# Records provided:

Lemma nullable_complete : forall r s, lang r s -> s = [] -> nullable r = true.
Proof.
  induction 1; simpl; intros E; try reflexivity; try discriminate.
  - apply app_eq_nil in E. destruct E. rewrite IHlang1, IHlang2; auto.
  - rewrite IHlang; auto.
  - rewrite IHlang, orb_true_r; auto.
Qed.

Lemma deriv_sound : forall r c s, lang (deriv c r) s -> lang r (c :: s).
Proof.
  induction r; simpl; intros c s H.
  - inversion H.
  - inversion H.
  - destruct (b c) eqn:E; inversion H; subst. constructor; assumption.
  - assert (Hcat : forall t, lang (Cat (deriv c r1) r2) t -> lang (Cat r1 r2) (c :: t)).
    { intros t Ht. inversion Ht; subst.
      apply (@lang_cat r1 r2 (c :: s1) s2); auto. }
    destruct (nullable r1) eqn:E.
    + inversion H; subst; auto.
      apply (@lang_cat r1 r2 [] (c :: s)); auto using nullable_sound.
    + auto.
  - inversion H; subst; [apply lang_alt_l | apply lang_alt_r]; auto.
  - inversion H; subst.
    apply (@lang_star_cons r (c :: s1) s2); auto.
Qed.

Lemma deriv_complete : forall r s, lang r s ->
  forall c t, s = c :: t -> lang (deriv c r) t.
Proof.
  induction 1; simpl; intros a t E; try discriminate.
  - injection E as E1 E2. subst. rewrite H. constructor.
  - destruct s1 as [|x s1'].
    + simpl in E. subst s2.
      rewrite (nullable_complete H eq_refl). apply lang_alt_r. eauto.
    + injection E as E1 E2. subst.
      assert (lang (Cat (deriv a r1) r2) (s1' ++ s2)) by (constructor; eauto).
      destruct (nullable r1); auto using lang_alt_l.
  - apply lang_alt_l; eauto.
  - apply lang_alt_r; eauto.
  - destruct s1 as [|x s1'].
    + simpl in E. eauto.
    + injection E as E1 E2. subst. constructor; eauto.
Qed.

Theorem accepts_lang : forall s r, accepts r s = true <-> lang r s.
Proof.
  induction s as [|c s IH]; simpl; intros r.
  - split; [apply nullable_sound | intros H; eapply nullable_complete; eauto].
  - rewrite IH. split; [apply deriv_sound | intros H; eapply deriv_complete; eauto].
Qed.

(** Inversion and construction for the shapes the script's pattern has. *)

Lemma lang_cat_inv : forall r1 r2 s, lang (Cat r1 r2) s ->
  exists s1 s2, s = s1 ++ s2 /\ lang r1 s1 /\ lang r2 s2.
Proof. intros r1 r2 s H. inversion H; subst. eauto. Qed.

Lemma lang_lit : forall t, lang (Lit t) t.
Proof.
  induction t as [|c t IH]; simpl.
  - constructor.
  - apply (@lang_cat _ _ [c] t); auto.
    constructor. apply N.eqb_refl.
Qed.

Lemma lang_lit_inv : forall t s, lang (Lit t) s -> s = t.
Proof.
  induction t as [|c t IH]; simpl; intros s H.
  - inversion H; reflexivity.
  - apply lang_cat_inv in H. destruct H as (s1 & s2 & -> & H1 & H2).
    inversion H1 as [|q x Hx| | | | |]; subst.
    apply N.eqb_eq in Hx. subst. simpl. f_equal. auto.
Qed.

Lemma lang_star_class : forall p s, all p s -> lang (Star (Class p)) s.
Proof.
  unfold all. induction s as [|c s IH]; simpl; intros H.
  - constructor.
  - apply andb_true_iff in H. destruct H.
    apply (@lang_star_cons _ [c] s); auto. constructor; auto.
Qed.

Lemma lang_star_class_inv : forall p r s, lang r s -> r = Star (Class p) -> all p s.
Proof.
  unfold all. induction 1; intros E; try discriminate.
  - reflexivity.
  - injection E as ->. inversion H as [|q c Hc| | | | |]; subst. simpl.
    rewrite Hc. simpl. auto.
Qed.

Lemma lang_plus_class : forall p s, s <> [] -> all p s -> lang (Plus (Class p)) s.
Proof.
  unfold all. intros p [|c s] Hne H; [congruence|]. simpl in H.
  apply andb_true_iff in H. destruct H. unfold Plus.
  apply (@lang_cat _ _ [c] s).
  - constructor; auto.
  - apply lang_star_class; auto.
Qed.

Lemma lang_plus_class_inv : forall p s, lang (Plus (Class p)) s -> s <> [] /\ all p s.
Proof.
  unfold Plus. intros p s H.
  apply lang_cat_inv in H. destruct H as (s1 & s2 & -> & H1 & H2).
  inversion H1 as [|q c Hc| | | | |]; subst.
  split; [discriminate|]. unfold all. simpl. rewrite Hc. simpl.
  eapply lang_star_class_inv; eauto.
Qed.

Lemma all_app : forall p s t, all p (s ++ t) <-> all p s /\ all p t.
Proof. unfold all. intros. rewrite forallb_app, andb_true_iff. tauto. Qed.

End ReFacts.

(* ================================================================== *)
(** ** Facts about the string methods *)

Module PyStrFacts.
Import PyStr Re ReFacts.

Lemma eqb_eq : forall a b, eqb a b = true <-> a = b.
Proof.
  induction a as [|x a IH]; destruct b as [|y b]; simpl; split; intros H;
    try reflexivity; try discriminate.
  - apply andb_true_iff in H. destruct H as [Hx Hr].
    apply N.eqb_eq in Hx. apply IH in Hr. congruence.
  - injection H as -> ->. rewrite N.eqb_refl. simpl. apply IH. reflexivity.
Qed.

Lemma startswith_spec : forall prefix s,
  startswith prefix s = true <-> exists rest, s = prefix ++ rest.
Proof.
  induction prefix as [|a prefix IH]; intros s; simpl.
  - split; eauto.
  - destruct s as [|b s].
    + split; [discriminate | intros [rest H]; discriminate].
    + rewrite andb_true_iff, N.eqb_eq, IH. split.
      * intros [-> [rest ->]]. eauto.
      * intros [rest H]. injection H as -> ->. eauto.
Qed.

Lemma contains_spec : forall sub s,
  contains sub s = true <-> exists before after, s = before ++ sub ++ after.
Proof.
  intros sub. induction s as [|c s IH]; simpl.
  - rewrite orb_false_r, startswith_spec. split.
    + intros [rest H]. exists [], rest. exact H.
    + intros (before & after & H). symmetry in H.
      apply app_eq_nil in H. destruct H as [-> H]. eauto.
  - rewrite orb_true_iff, startswith_spec, IH. split.
    + intros [[rest H] | (before & after & H)].
      * exists [], rest. exact H.
      * exists (c :: before), after. simpl. congruence.
    + intros ([|x before] & after & H).
      * left. eauto.
      * right. injection H as -> ->. eauto.
Qed.

Lemma contains_char : forall c s, contains [c] s = true <-> In c s.
Proof.
  intros c s. rewrite contains_spec. split.
  - intros (before & after & ->). apply in_or_app. right. left. reflexivity.
  - intros H. apply in_split in H. destruct H as (before & after & ->).
    exists before, after. reflexivity.
Qed.

Lemma not_contains_char : forall c s, negb (contains [c] s) = true <-> ~ In c s.
Proof.
  intros c s. rewrite negb_true_iff, <- contains_char.
  destruct (contains [c] s); split; congruence.
Qed.

Lemma all_rev : forall p s, all p s -> all p (rev s).
Proof.
  unfold all. intros p s H. rewrite forallb_forall in *.
  intros x Hx. apply H. apply in_rev. exact Hx.
Qed.

Lemma lstrip_spaces : forall ws s, all isspace ws -> lstrip (ws ++ s) = lstrip s.
Proof.
  unfold all. induction ws as [|c ws IH]; simpl; intros s H; [reflexivity|].
  apply andb_true_iff in H. destruct H as [Hc Hws]. rewrite Hc. auto.
Qed.
(** * neural_tangents/utils/kernel.py: the [Kernel] record and [Marginalisation]

    A shallow embedding of [kernel.py]: the [Marginalisation] integer
    enumeration, the fourteen-field [Kernel] named tuple with its constructor
    [Kernel.__new__], the keyword replacement [Kernel._replace] and the
    spatial reversal [Kernel.reverse].

    Python is dynamically typed, so every field holds a [value]; keyword
    arguments are a finite map from field names to values; operations that
    can raise return a [result]. *)

From Stdlib Require Import ZArith QArith_base.
From stdpp Require Import base tactics option list strings gmap fin_maps.

(** ** Results of operations that may raise *)

Inductive exn : Type :=
  | ValueError
  | TypeError
  | NameError.

Inductive result (A : Type) : Type :=
  | Ok (a : A)
  | Raise (e : exn).

Arguments Ok {A} a.
Arguments Raise {A} e.

Definition bind {A B : Type} (r : result A) (f : A → result B) : result B :=
  match r with
  | Ok a => f a
  | Raise e => Raise e
  end.

Notation "x ←! r ; k" := (bind r (λ x, k))
  (at level 100, r at next level, right associativity,
   format "x  ←!  r ;  '/' k").

(** ** [class Marginalisation(enum.IntEnum)] *)

Inductive Marginalisation : Type :=
  | OVER_ALL
  | OVER_PIXELS_AND_POINTS
  | OVER_PIXELS
  | OVER_POINTS
  | NO.

(** [int(m)]: the number written next to each member in the class body. *)
Definition int (m : Marginalisation) : Z :=
  match m with
  | OVER_ALL => 0
  | OVER_PIXELS_AND_POINTS => 1
  | OVER_PIXELS => 2
  | OVER_POINTS => 3
  | NO => 4
  end%Z.

(** The members, in definition order ([list(Marginalisation)]). *)
Definition members : list Marginalisation :=
  [OVER_ALL; OVER_PIXELS_AND_POINTS; OVER_PIXELS; OVER_POINTS; NO].

(** An [IntEnum] inherits its comparisons from [int]: they compare the
    members' numbers. *)
Definition Marginalisation_lt (a b : Marginalisation) : bool :=
  (int a <? int b)%Z.
Definition Marginalisation_eq (a b : Marginalisation) : bool :=
  (int a =? int b)%Z.
Definition Marginalisation_ne (a b : Marginalisation) : bool :=
  negb (int a =? int b)%Z.

(** ** Python values held by the fields *)

(** An [np.ndarray]: its shape and its entries in row-major order.  Only the
    position of the entries matters here, never their arithmetic, so an
    entry is an integer. *)
Record ndarray : Type := mk_ndarray {
  dims : list nat;
  buffer : list Z
}.

#[warnings="-register-all"]
Inductive value : Type :=
  | VNone
  | VBool (b : bool)
  | VInt (z : Z)
  | VFloat (q : Q)
  | VStr (s : string)
  | VEnum (m : Marginalisation)
  | VTuple (l : list value)
  | VArray (a : ndarray)
  | VObj (id : nat).

(** [isinstance(v, Marginalisation)] *)
Definition isinstance_Marginalisation (v : value) : bool :=
  match v with
  | VEnum _ => true
  | _ => false
  end.

(** The statement [if isinstance(v, Marginalisation): v = int(v)]: the
    value of [v] after it. *)
Definition cast (v : value) : value :=
  match v with
  | VEnum m => VInt (int m)
  | _ => v
  end.

(** Truth value of an object, as used by [not].  An array with other than
    one entry has no truth value. *)
Definition truth (v : value) : result bool :=
  match v with
  | VNone => Ok false
  | VBool b => Ok b
  | VInt z => Ok (negb (z =? 0)%Z)
  | VFloat q => Ok (negb (Qnum q =? 0)%Z)
  | VStr s => Ok (negb (String.eqb s ""%string))
  | VEnum m => Ok (negb (int m =? 0)%Z)
  | VTuple l => Ok (match l with [] => false | _ => true end)
  | VArray a =>
      match buffer a with
      | [x] => Ok (negb (x =? 0)%Z)
      | _ => Raise ValueError
      end
  | VObj _ => Ok true
  end.

(** [not v] *)
Definition py_not (v : value) : result value :=
  b ←! truth v; Ok (VBool (negb b)).

(** ** [class Kernel(collections.namedtuple('Kernel', [...]))] *)

Record Kernel : Type := mk_Kernel {
  var1 : value;
  nngp : value;
  var2 : value;
  ntk : value;
  is_gaussian : value;
  is_reversed : value;
  marginal : value;
  cross : value;
  shape1 : value;
  shape2 : value;
  x1_is_x2 : value;
  is_input : value;
  mask1 : value;
  mask2 : value
}.

(** The field names, in the order of the [namedtuple] declaration. *)
Inductive field : Type :=
  | F_var1 | F_nngp | F_var2 | F_ntk | F_is_gaussian | F_is_reversed
  | F_marginal | F_cross | F_shape1 | F_shape2 | F_x1_is_x2 | F_is_input
  | F_mask1 | F_mask2.

Definition fields : list field :=
  [F_var1; F_nngp; F_var2; F_ntk; F_is_gaussian; F_is_reversed;
   F_marginal; F_cross; F_shape1; F_shape2; F_x1_is_x2; F_is_input;
   F_mask1; F_mask2].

# Activity:
In the listing above, transcribe exactly everything from the line containing "apply andb_true_iff in H. destruct H as [Hc" down to the line containing "(** [int(m)]: the", including both and nothing more.

# Result for this task:
  apply andb_true_iff in H. destruct H as [Hc Hws]. rewrite Hc. auto.
Qed.
(** * neural_tangents/utils/kernel.py: the [Kernel] record and [Marginalisation]

    A shallow embedding of [kernel.py]: the [Marginalisation] integer
    enumeration, the fourteen-field [Kernel] named tuple with its constructor
    [Kernel.__new__], the keyword replacement [Kernel._replace] and the
    spatial reversal [Kernel.reverse].

    Python is dynamically typed, so every field holds a [value]; keyword
    arguments are a finite map from field names to values; operations that
    can raise return a [result]. *)

From Stdlib Require Import ZArith QArith_base.
From stdpp Require Import base tactics option list strings gmap fin_maps.

(** ** Results of operations that may raise *)

Inductive exn : Type :=
  | ValueError
  | TypeError
  | NameError.

Inductive result (A : Type) : Type :=
  | Ok (a : A)
  | Raise (e : exn).

Arguments Ok {A} a.
Arguments Raise {A} e.

Definition bind {A B : Type} (r : result A) (f : A → result B) : result B :=
  match r with
  | Ok a => f a
  | Raise e => Raise e
  end.

Notation "x ←! r ; k" := (bind r (λ x, k))
  (at level 100, r at next level, right associativity,
   format "x  ←!  r ;  '/' k").

(** ** [class Marginalisation(enum.IntEnum)] *)

Inductive Marginalisation : Type :=
  | OVER_ALL
  | OVER_PIXELS_AND_POINTS
  | OVER_PIXELS
  | OVER_POINTS
  | NO.

(** [int(m)]: the number written next to each member in the class body. *)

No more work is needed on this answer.